# When to drink my weight gain shakes.



## Trebz (Jul 31, 2013)

Hi All

I just bought my first tub of USN Muscle Fuel Anabolic.

Bought from: http://www.argos.co.uk/static/Product/partNumber/9292792.htm

Manufacturer website: http://uk.usn-sport.com/en/muscle-fuel-anabolic

When would the best time be to drink my daily single serving of the shake.

I saw somewhere that the best time to drink it would be 30 minutes before hitting the gym.

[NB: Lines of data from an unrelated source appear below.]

(** * Reference geometry of the p8est octree library

    A shallow embedding of [src/p8est_geometry.c] (identity, shell and
    sphere mappings together with the default inverse-transpose Jacobian)
    and of the connect-type enumeration of [p8est_connectivity.h].

    Conventions of the embedding.
    - A C [double] is a real number of the Standard Library: every
      statement below is about exact real arithmetic, not about rounding.
    - [p4est_topidx_t] is a signed integer, modelled as [Z]; the C
      operators [/] and [%] on it truncate towards zero ([Z.quot],
      [Z.rem]).
    - A function that can abort (a failed [P4EST_ASSERT] in a debug build,
      or [SC_CHECK_NOT_REACHED] in any build) returns an [option]; [None]
      is the abort.
    - [P4EST_ASSERT] is compiled in only when [P4EST_DEBUG] is defined; the
      build flavour is the boolean [debug] taken by every function that
      contains an assertion.
    - Array out-parameters that a function assigns entry by entry with
      constant indices are returned as fresh values; the Jacobian array
      [J], which the sphere code writes through table-driven row indices,
      is threaded in and out. *)

From Stdlib Require Import Reals.Reals.
From Stdlib Require Import ZArith.ZArith.
From Stdlib Require Import Lists.List.
From Stdlib Require Import micromega.Lra micromega.Lia.
Import ListNotations.

Local Open Scope R_scope.

(** ** Connect-type enumeration ([p8est_connectivity.h]) *)

Module Connect.

Inductive p8est_connect_type_t : Set :=
| P8EST_CONNECT_FACE
| P8EST_CONNECT_EDGE
| P8EST_CONNECT_CORNER.

(** The integer value the C enumerator stands for. *)
Definition value (c : p8est_connect_type_t) : Z :=
  match c with
  | P8EST_CONNECT_FACE => 31
  | P8EST_CONNECT_EDGE => 32
  | P8EST_CONNECT_CORNER => 33
  end%Z.

Definition P8EST_CONNECT_DEFAULT : p8est_connect_type_t := P8EST_CONNECT_EDGE.
Definition P8EST_CONNECT_FULL : p8est_connect_type_t := P8EST_CONNECT_CORNER.

End Connect.

(** ** Small vectors and matrices *)

Record vec3 : Type := V3 { v0 : R; v1 : R; v2 : R }.

Record mat3 : Type := M3 { row0 : vec3; row1 : vec3; row2 : vec3 }.

(** [abc[i]] for a constant or computed index; an index outside 0..2 does
    not occur in the code and reads 0 here. *)
Definition vec_get (v : vec3) (i : Z) : R :=
  if (i =? 0)%Z then v0 v
  else if (i =? 1)%Z then v1 v
  else if (i =? 2)%Z then v2 v
  else 0.

Definition vec_set (v : vec3) (i : Z) (x : R) : vec3 :=
  if (i =? 0)%Z then V3 x (v1 v) (v2 v)
  else if (i =? 1)%Z then V3 (v0 v) x (v2 v)
  else if (i =? 2)%Z then V3 (v0 v) (v1 v) x
  else v.

Definition mat_row (m : mat3) (i : Z) : vec3 :=
  if (i =? 0)%Z then row0 m
  else if (i =? 1)%Z then row1 m
  else row2 m.

(** [J[i][j]] read. *)
Definition mat_get (m : mat3) (i j : Z) : R := vec_get (mat_row m i) j.

(** [J[i][j] = x]; the row index comes from [mapJ] in the sphere code and
    is always 0, 1 or 2, any other index leaves the matrix unchanged. *)
Definition mat_set (m : mat3) (i j : Z) (x : R) : mat3 :=
  if (i =? 0)%Z then M3 (vec_set (row0 m) j x) (row1 m) (row2 m)
  else if (i =? 1)%Z then M3 (row0 m) (vec_set (row1 m) j x) (row2 m)
  else if (i =? 2)%Z then M3 (row0 m) (row1 m) (vec_set (row2 m) j x)
  else m.

Definition mat_of (a00 a01 a02 a10 a11 a12 a20 a21 a22 : R) : mat3 :=
  M3 (V3 a00 a01 a02) (V3 a10 a11 a12) (V3 a20 a21 a22).

Definition mat_identity : mat3 := mat_of 1 0 0 0 1 0 0 0 1.

Definition mat_transpose (m : mat3) : mat3 :=
  mat_of (mat_get m 0 0) (mat_get m 1 0) (mat_get m 2 0)
         (mat_get m 0 1) (mat_get m 1 1) (mat_get m 2 1)
         (mat_get m 0 2) (mat_get m 1 2) (mat_get m 2 2).

Definition vec_dot (u v : vec3) : R := v0 u * v0 v + v1 u * v1 v + v2 u * v2 v.

Definition mat_col (m : mat3) (j : Z) : vec3 :=
  V3 (mat_get m 0 j) (mat_get m 1 j) (mat_get m 2 j).

Definition mat_mul (a b : mat3) : mat3 :=
  mat_of (vec_dot (row0 a) (mat_col b 0)) (vec_dot (row0 a) (mat_col b 1))
         (vec_dot (row0 a) (mat_col b 2))
         (vec_dot (row1 a) (mat_col b 0)) (vec_dot (row1 a) (mat_col b 1))
         (vec_dot (row1 a) (mat_col b 2))
         (vec_dot (row2 a) (mat_col b 0)) (vec_dot (row2 a) (mat_col b 1))
         (vec_dot (row2 a) (mat_col b 2)).

(** The determinant expression that the C code writes out after filling
    [J] (expansion along the first row). *)
Definition det3 (J : mat3) : R :=
  mat_get J 0 0 * (mat_get J 1 1 * mat_get J 2 2 - mat_get J 1 2 * mat_get J 2 1)
  + mat_get J 0 1 * (mat_get J 1 2 * mat_get J 2 0 - mat_get J 1 0 * mat_get J 2 2)
  + mat_get J 0 2 * (mat_get J 1 0 * mat_get J 2 1 - mat_get J 1 1 * mat_get J 2 0).

Definition vec_scale (s : R) (v : vec3) : vec3 := V3 (s * v0 v) (s * v1 v) (s * v2 v).

Definition norm3 (v : vec3) : R := sqrt (v0 v * v0 v + v1 v * v1 v + v2 v * v2 v).

(** ** The C library functions used by the geometry code *)

Module Cmath.

Definition M_PI_4 : R := PI / 4.

(** [log] of a non-positive argument has no real value; [ln] gives 0. *)
Definition log (x : R) : R := ln x.

(** Whether the real [y] is an integer (then it is [Int_part y]). *)
Definition is_integer (y : R) : {y = IZR (Int_part y)} + {y <> IZR (Int_part y)} :=
  Req_dec_T y (IZR (Int_part y)).

(** [pow (x, y)] of the C library on reals: [exp (y * ln x)] for a positive
    base, and the integer power for any other base with an integral
    exponent.  Where C returns an infinity or a NaN (zero base with a
    negative exponent, negative base with a fractional exponent) there is
    no real result; the total functions of the Standard Library give 0. *)
Definition pow (x y : R) : R :=
  if Rlt_dec 0 x then Rpower x y
  else if is_integer y then powerRZ x (Int_part y)
  else 0.

End Cmath.

Definition Rltb (a b : R) : bool := if Rlt_dec a b then true else false.

(** [P4EST_ASSERT (c)]: checked in a debug build only. *)
Definition P4EST_ASSERT (debug : bool) (c : bool) : option unit :=
  if debug then (if c then Some tt else None) else Some tt.

Notation "'do' x <- m ; k" :=
  (match m with Some x => k | None => None end)
  (at level 10, x name, m at level 100, k at level 200, only parsing).

Notation "'check' m ; k" :=
  (match m with Some _ => k | None => None end)
  (at level 10, m at level 100, k at level 200, only parsing).

(** ** Geometry objects *)

(** [p8est_geometry_t]: the four function pointers.  The first C argument
    (the geometry itself) is captured by the closures. *)
Record p8est_geometry_t : Type := {
  X : Z -> vec3 -> option vec3;
  D : Z -> vec3 -> option R;
  J : Z -> vec3 -> mat3 -> option (mat3 * R);
  Jit : Z -> vec3 -> mat3 -> option (mat3 * R)
}.

Inductive p8est_geometry_builtin_type_t : Set :=
| P8EST_GEOMETRY_BUILTIN_MAGIC
| P8EST_GEOMETRY_BUILTIN_SHELL
| P8EST_GEOMETRY_BUILTIN_SPHERE.

Definition builtin_type_value (t : p8est_geometry_builtin_type_t) : Z :=
  match t with
  | P8EST_GEOMETRY_BUILTIN_MAGIC => 0x65F2F8DF
  | P8EST_GEOMETRY_BUILTIN_SHELL => 0x65F2F8DF + 1
  | P8EST_GEOMETRY_BUILTIN_SPHERE => 0x65F2F8DF + 2
  end%Z.

Definition builtin_type_eqb (a b : p8est_geometry_builtin_type_t) : bool :=
  (builtin_type_value a =? builtin_type_value b)%Z.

Your advice would be greatly received as I have never used shakes and powders before. I am not new to the gym but always kept away from shakes in the past.

Regards

Trebz


----------



## shauny13 (Sep 24, 2012)

straight after your workout buddy.


----------



## skyfall (Aug 1, 2013)

shauny13 said:


> straight after your workout buddy.


agreed.

and then a meal after you clean up and drive home


----------



## Carbon-12 (Feb 26, 2013)

I have mine an hour before I hit gym and then right after I'm done.


----------



## stoatman (Sep 13, 2012)

Off topic slightly but thats actually a good price from argos - dont say that very often.

Hmm, 52 quid from the retailer , crikey what a rip off


----------



## 2004mark (Oct 26, 2013)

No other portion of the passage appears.